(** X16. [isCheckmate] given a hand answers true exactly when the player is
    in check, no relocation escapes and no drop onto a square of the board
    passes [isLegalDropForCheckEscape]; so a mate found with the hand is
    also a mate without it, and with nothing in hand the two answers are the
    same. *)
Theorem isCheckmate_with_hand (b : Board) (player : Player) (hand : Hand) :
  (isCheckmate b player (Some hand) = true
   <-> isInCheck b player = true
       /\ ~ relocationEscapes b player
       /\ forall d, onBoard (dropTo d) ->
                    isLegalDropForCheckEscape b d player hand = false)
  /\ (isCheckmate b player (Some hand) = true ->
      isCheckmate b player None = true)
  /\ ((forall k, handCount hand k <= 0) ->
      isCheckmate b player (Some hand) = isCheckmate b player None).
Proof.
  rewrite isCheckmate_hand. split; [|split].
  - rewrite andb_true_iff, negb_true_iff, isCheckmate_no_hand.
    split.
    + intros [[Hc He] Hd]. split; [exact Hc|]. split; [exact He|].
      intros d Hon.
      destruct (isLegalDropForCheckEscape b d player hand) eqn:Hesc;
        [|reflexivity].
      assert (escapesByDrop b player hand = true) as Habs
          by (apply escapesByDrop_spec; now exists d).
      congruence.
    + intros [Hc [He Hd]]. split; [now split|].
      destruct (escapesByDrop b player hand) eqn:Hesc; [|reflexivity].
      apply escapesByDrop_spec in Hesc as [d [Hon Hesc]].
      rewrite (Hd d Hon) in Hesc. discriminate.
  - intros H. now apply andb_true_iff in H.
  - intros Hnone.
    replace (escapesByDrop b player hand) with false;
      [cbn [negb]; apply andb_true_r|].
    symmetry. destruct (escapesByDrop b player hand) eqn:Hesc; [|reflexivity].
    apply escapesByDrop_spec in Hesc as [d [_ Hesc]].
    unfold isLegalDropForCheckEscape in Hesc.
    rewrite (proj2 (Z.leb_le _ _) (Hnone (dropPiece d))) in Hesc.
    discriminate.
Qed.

• WORK TASK
Only lines of the data holding the word "Some" go in the answer. Please copy each of them.

• YOUR RESPONSE
  (isCheckmate b player (Some hand) = true
  /\ (isCheckmate b player (Some hand) = true ->
      isCheckmate b player (Some hand) = isCheckmate b player None).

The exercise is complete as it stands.